<<<<

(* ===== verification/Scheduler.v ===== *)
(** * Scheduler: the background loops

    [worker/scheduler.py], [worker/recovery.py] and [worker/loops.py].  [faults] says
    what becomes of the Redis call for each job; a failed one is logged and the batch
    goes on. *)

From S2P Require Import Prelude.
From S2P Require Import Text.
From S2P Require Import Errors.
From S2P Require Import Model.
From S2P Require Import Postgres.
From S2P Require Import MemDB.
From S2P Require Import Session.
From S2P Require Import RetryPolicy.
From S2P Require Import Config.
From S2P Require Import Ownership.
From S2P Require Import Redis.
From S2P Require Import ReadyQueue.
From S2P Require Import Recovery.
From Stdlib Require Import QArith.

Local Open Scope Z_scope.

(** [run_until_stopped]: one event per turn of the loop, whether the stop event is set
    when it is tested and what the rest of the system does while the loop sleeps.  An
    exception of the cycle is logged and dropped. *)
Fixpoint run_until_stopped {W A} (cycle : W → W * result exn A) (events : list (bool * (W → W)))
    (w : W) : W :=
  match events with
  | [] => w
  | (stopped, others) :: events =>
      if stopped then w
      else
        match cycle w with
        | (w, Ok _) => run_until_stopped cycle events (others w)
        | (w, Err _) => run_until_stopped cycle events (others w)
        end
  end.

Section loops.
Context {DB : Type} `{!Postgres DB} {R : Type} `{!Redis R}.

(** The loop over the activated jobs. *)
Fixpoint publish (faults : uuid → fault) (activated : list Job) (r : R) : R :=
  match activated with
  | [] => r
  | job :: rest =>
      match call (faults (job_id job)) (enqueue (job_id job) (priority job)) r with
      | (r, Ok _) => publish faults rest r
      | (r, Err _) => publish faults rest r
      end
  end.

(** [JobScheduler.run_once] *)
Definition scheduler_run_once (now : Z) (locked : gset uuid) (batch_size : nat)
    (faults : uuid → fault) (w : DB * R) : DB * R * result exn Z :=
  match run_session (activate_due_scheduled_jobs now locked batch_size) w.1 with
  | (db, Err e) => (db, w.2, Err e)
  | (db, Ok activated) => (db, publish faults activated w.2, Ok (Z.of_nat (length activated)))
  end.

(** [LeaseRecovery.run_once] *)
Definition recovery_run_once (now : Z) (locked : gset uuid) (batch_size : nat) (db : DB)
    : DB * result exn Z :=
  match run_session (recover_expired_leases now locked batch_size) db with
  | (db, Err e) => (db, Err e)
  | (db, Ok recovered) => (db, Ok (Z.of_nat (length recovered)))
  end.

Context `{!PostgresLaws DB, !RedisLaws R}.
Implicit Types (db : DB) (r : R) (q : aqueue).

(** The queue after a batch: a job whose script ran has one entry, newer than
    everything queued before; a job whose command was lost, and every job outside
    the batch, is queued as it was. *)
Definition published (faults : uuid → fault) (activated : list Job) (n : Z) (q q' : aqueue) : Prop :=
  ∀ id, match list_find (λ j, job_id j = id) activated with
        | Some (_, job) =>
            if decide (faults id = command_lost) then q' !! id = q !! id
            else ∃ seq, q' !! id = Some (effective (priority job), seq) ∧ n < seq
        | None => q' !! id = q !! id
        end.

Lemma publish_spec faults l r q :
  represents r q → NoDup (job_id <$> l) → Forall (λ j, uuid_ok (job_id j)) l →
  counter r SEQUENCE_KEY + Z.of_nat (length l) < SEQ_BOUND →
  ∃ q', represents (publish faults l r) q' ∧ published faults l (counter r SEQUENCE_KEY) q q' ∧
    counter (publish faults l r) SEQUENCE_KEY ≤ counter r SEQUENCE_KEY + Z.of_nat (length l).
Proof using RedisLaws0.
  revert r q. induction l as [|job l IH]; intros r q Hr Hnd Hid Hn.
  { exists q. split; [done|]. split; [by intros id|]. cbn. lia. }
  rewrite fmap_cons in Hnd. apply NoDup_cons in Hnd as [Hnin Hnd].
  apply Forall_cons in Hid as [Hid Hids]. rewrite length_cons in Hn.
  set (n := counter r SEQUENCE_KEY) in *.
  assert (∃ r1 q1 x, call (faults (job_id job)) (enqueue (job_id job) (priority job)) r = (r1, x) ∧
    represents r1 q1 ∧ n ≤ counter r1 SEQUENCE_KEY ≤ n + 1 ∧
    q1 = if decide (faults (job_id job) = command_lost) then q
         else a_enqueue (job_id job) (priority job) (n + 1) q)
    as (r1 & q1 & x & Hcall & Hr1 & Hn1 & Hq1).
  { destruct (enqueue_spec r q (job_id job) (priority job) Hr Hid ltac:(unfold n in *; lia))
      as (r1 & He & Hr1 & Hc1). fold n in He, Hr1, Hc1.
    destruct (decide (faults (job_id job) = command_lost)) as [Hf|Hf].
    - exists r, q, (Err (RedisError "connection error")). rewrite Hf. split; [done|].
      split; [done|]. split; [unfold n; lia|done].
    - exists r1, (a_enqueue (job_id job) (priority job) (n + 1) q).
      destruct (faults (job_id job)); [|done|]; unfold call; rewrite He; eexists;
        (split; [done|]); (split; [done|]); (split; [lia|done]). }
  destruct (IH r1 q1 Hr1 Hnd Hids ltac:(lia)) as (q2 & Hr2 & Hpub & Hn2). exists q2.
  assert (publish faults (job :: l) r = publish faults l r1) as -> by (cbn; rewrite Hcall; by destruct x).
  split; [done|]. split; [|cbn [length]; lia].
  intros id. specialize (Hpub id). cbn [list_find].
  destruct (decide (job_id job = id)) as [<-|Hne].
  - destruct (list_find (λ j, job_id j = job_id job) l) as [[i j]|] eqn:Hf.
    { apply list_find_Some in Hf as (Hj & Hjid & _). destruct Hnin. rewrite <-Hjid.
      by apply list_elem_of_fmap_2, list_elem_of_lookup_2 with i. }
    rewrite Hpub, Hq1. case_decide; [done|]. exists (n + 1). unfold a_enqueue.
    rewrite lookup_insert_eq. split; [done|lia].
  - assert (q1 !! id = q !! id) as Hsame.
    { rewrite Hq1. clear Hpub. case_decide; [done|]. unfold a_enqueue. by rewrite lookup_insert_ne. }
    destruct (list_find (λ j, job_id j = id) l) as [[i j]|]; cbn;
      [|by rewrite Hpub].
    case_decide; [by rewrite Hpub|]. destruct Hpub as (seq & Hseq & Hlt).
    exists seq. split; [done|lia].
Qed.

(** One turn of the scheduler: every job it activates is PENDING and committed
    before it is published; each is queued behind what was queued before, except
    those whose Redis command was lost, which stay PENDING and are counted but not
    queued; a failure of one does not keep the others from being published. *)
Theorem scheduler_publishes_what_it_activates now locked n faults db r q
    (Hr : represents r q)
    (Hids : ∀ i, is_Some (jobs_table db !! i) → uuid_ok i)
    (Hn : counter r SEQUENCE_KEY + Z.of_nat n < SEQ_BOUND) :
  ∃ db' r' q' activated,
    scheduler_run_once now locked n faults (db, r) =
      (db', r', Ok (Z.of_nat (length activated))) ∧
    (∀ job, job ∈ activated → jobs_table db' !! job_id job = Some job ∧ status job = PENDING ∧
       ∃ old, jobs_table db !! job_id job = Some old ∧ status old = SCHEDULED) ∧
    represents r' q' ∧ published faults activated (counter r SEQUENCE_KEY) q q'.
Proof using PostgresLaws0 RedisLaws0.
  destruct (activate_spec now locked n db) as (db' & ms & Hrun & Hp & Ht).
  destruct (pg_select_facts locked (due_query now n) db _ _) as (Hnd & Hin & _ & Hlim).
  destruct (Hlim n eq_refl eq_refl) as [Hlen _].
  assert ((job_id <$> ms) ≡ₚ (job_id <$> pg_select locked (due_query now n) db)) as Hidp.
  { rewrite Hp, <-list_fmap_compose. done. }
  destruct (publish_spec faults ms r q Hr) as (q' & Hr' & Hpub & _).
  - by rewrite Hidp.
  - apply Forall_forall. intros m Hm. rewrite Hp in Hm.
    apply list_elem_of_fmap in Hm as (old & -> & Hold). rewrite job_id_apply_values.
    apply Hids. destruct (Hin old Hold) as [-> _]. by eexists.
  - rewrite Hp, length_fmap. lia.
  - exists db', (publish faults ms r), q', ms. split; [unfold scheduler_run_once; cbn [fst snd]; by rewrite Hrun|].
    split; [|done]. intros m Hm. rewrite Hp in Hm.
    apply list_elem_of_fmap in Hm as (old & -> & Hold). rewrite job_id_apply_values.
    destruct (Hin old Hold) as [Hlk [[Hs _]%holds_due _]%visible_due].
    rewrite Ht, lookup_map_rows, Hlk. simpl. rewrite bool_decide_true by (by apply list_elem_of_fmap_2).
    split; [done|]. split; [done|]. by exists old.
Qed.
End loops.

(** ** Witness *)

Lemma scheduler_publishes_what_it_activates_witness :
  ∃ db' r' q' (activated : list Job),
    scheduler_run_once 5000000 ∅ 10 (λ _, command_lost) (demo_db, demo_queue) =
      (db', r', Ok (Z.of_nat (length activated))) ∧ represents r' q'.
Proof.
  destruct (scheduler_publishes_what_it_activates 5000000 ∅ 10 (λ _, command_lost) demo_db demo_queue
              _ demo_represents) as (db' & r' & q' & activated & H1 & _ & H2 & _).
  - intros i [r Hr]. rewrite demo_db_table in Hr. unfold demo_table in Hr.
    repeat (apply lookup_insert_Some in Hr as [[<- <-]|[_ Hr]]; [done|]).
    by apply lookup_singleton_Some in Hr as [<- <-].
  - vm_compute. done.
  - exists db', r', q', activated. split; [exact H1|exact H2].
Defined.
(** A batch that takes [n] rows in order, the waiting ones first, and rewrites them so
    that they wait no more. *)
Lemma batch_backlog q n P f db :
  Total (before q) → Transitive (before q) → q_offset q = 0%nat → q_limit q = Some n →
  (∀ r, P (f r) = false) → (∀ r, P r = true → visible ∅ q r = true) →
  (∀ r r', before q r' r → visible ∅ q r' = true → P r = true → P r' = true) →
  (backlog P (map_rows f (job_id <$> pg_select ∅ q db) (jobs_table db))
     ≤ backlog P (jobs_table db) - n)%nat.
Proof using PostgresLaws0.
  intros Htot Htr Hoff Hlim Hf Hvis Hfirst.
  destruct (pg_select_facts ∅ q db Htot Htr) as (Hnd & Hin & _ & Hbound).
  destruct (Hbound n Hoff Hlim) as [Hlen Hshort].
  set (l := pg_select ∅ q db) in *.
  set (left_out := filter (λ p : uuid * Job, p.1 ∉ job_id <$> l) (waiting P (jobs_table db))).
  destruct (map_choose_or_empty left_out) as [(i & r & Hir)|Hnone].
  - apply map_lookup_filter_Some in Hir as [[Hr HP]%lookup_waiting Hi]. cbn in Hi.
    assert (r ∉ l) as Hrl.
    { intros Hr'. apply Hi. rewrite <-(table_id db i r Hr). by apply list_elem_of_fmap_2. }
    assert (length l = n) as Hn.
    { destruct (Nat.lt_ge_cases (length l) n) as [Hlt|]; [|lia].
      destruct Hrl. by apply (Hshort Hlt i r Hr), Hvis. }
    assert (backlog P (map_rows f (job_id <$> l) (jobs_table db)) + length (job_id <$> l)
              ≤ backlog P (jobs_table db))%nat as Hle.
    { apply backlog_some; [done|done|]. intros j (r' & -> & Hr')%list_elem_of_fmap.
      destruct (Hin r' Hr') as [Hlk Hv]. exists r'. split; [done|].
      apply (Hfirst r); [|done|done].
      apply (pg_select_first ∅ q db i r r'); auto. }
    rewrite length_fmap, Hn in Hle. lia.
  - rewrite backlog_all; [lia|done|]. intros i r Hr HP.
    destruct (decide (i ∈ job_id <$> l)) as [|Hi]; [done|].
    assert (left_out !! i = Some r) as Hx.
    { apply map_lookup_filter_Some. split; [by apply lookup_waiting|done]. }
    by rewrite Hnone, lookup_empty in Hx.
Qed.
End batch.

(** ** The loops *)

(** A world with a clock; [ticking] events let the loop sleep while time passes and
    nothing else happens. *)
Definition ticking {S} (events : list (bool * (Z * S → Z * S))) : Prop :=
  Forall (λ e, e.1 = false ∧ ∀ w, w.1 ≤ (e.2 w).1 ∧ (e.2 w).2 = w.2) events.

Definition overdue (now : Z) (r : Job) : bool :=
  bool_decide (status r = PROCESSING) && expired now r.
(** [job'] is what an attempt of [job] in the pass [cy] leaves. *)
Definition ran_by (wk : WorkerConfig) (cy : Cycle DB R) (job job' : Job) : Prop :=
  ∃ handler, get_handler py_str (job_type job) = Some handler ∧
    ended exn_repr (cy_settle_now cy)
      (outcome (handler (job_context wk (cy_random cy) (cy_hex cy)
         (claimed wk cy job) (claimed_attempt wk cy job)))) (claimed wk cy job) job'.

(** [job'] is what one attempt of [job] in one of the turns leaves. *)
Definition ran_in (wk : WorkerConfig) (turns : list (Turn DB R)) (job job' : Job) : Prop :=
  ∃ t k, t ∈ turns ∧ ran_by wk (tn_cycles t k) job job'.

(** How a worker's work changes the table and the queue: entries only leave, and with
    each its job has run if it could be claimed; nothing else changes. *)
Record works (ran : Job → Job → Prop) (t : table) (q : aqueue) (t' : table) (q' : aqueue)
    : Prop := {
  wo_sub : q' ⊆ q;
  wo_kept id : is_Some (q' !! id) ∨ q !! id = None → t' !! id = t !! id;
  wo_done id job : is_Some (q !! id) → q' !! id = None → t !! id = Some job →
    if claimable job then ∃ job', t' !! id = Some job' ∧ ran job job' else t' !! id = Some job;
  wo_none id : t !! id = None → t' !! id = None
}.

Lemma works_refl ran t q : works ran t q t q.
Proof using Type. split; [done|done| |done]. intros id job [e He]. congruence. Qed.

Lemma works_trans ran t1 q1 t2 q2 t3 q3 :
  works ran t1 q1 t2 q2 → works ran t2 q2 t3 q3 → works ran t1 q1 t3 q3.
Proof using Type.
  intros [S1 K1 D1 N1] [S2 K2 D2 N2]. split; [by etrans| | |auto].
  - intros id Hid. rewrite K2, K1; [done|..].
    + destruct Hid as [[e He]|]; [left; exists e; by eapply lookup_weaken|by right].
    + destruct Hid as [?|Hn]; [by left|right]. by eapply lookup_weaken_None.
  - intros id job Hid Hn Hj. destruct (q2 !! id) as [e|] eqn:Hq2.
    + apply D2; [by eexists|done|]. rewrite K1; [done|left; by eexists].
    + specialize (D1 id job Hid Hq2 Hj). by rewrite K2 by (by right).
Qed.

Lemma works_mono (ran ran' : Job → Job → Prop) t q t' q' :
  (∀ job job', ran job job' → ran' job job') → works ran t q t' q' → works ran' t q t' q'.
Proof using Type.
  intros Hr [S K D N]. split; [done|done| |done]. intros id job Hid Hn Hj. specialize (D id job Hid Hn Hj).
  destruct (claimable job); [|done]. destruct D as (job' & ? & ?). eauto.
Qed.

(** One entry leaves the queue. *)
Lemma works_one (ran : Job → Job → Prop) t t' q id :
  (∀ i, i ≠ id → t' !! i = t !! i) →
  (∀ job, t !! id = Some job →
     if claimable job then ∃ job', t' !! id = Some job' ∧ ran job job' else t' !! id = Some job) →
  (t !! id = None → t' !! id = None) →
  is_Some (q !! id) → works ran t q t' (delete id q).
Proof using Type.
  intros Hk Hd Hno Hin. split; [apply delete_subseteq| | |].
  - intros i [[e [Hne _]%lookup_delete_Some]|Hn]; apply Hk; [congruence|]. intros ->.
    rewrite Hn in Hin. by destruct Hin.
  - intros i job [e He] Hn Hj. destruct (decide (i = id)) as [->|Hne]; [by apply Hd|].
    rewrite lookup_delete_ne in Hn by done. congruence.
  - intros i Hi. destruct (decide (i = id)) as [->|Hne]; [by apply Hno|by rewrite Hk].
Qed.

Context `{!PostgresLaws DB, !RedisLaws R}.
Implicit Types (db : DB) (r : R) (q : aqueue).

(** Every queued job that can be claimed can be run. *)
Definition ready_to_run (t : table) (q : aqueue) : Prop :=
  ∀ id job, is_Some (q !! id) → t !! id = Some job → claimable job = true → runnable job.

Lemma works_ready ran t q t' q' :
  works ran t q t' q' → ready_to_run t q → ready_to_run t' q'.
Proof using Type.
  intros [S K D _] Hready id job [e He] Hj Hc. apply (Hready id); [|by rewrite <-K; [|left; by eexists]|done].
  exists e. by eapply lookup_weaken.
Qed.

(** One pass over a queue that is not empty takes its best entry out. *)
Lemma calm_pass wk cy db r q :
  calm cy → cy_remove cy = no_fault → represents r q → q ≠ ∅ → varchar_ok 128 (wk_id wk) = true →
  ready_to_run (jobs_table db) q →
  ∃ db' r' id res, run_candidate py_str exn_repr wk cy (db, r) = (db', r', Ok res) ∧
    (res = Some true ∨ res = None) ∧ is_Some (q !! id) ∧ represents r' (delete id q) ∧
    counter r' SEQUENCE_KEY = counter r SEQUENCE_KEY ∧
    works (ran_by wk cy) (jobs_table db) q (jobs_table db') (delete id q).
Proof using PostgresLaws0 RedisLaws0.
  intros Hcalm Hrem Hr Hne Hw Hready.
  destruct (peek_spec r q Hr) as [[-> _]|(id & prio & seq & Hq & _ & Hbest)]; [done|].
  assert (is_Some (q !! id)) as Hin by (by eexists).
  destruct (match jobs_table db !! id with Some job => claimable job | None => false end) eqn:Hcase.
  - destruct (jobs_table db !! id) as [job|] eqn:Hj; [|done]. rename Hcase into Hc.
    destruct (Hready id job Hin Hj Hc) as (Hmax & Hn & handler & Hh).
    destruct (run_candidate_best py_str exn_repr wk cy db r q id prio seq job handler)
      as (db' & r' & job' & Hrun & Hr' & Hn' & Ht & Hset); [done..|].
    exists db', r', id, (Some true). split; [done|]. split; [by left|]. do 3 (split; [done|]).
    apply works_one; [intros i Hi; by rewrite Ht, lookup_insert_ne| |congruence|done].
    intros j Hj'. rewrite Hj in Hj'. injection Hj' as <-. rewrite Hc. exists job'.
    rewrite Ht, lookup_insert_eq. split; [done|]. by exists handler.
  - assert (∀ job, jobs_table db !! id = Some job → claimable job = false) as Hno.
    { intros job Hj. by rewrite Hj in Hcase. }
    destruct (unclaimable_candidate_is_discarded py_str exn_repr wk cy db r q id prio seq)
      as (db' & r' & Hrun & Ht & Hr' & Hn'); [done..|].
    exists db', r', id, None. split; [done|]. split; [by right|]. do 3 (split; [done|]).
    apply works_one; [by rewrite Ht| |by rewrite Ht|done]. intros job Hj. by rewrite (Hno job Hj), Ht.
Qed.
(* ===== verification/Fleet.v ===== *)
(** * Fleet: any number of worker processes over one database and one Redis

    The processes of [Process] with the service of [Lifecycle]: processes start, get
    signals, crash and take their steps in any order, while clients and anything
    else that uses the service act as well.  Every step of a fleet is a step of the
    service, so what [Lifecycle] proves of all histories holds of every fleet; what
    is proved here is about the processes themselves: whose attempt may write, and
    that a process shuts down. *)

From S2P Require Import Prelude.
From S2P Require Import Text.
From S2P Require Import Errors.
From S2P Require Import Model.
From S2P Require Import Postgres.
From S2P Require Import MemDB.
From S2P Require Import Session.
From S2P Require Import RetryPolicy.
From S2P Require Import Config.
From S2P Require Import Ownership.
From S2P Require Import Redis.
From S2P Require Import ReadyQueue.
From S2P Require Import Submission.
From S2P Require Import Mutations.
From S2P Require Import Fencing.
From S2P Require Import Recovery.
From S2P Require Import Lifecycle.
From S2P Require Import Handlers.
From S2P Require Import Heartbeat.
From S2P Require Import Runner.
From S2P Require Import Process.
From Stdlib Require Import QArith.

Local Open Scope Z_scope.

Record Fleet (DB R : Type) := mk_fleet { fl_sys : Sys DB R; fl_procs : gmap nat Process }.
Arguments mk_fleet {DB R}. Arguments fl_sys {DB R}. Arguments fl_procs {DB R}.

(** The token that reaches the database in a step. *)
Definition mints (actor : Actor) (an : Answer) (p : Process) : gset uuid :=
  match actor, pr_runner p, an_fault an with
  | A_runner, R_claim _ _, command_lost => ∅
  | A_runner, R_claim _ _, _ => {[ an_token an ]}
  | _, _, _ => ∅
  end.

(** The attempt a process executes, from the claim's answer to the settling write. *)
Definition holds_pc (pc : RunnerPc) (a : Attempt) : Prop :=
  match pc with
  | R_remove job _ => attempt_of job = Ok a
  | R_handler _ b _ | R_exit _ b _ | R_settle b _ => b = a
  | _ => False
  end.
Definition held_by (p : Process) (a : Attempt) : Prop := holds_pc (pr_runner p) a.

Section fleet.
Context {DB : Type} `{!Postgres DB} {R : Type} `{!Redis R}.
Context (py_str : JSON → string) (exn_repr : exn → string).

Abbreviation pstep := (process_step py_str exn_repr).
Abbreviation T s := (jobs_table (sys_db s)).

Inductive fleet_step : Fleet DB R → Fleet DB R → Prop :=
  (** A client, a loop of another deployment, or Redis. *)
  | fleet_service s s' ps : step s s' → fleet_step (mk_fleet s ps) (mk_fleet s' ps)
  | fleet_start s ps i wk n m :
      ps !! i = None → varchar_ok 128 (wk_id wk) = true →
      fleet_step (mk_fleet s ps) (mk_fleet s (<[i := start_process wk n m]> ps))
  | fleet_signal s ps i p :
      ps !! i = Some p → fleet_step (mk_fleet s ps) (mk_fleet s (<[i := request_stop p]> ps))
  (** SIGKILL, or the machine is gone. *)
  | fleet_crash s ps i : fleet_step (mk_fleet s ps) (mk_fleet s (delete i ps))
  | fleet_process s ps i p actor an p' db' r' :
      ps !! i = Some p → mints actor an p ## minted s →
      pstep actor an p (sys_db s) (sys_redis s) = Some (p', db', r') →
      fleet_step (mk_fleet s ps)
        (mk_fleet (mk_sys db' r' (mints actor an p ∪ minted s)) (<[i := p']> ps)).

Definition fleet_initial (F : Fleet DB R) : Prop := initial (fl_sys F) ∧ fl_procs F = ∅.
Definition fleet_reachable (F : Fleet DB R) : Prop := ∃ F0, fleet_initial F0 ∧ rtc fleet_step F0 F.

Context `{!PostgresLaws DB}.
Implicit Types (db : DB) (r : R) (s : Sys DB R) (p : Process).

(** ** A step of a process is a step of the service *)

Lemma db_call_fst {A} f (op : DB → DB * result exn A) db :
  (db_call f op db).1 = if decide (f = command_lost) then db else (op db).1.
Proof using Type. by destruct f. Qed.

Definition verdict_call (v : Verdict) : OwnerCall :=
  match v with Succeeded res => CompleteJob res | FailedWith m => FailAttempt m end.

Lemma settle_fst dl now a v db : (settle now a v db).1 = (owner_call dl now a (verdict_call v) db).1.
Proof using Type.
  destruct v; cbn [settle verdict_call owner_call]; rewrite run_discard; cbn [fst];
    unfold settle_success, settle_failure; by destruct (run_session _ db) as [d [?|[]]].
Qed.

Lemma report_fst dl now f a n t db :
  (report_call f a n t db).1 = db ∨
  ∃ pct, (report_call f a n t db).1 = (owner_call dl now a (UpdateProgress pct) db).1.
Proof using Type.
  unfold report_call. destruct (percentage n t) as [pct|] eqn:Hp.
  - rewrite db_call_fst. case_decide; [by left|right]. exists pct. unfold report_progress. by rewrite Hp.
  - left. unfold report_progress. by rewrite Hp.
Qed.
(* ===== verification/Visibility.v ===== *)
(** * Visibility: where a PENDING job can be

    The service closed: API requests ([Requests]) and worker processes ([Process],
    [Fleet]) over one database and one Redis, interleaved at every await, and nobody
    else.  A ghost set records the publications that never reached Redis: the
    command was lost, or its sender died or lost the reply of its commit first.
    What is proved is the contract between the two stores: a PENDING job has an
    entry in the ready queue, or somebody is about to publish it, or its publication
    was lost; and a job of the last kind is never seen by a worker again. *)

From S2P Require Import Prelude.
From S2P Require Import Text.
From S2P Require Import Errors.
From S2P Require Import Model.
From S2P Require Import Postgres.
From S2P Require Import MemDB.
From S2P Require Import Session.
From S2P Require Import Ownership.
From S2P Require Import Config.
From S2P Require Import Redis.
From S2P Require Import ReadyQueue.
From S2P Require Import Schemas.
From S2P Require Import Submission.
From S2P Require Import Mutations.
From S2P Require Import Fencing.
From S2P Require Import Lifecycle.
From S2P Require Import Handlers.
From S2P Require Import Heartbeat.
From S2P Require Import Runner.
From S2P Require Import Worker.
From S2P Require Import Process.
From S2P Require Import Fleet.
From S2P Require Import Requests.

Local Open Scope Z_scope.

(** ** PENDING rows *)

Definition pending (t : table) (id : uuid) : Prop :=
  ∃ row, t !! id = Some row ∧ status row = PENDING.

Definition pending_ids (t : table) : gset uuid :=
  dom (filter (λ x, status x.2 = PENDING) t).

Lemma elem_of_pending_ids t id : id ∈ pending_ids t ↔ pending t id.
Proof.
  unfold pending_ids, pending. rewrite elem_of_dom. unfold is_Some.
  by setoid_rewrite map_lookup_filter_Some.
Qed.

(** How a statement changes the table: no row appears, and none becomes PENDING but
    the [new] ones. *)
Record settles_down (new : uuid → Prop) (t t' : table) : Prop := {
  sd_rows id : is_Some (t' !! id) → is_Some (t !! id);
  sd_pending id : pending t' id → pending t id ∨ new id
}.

>>>>

Please output the lines of the listing above that fall in the stretch from the one with "None => q' !!" through the one with "Proof using RedisLaws0.", exactly and only those.

Answer to the exercise:
        | None => q' !! id = q !! id
        end.

Lemma publish_spec faults l r q :
  represents r q → NoDup (job_id <$> l) → Forall (λ j, uuid_ok (job_id j)) l →
  counter r SEQUENCE_KEY + Z.of_nat (length l) < SEQ_BOUND →
  ∃ q', represents (publish faults l r) q' ∧ published faults l (counter r SEQUENCE_KEY) q q' ∧
    counter (publish faults l r) SEQUENCE_KEY ≤ counter r SEQUENCE_KEY + Z.of_nat (length l).
Proof using RedisLaws0.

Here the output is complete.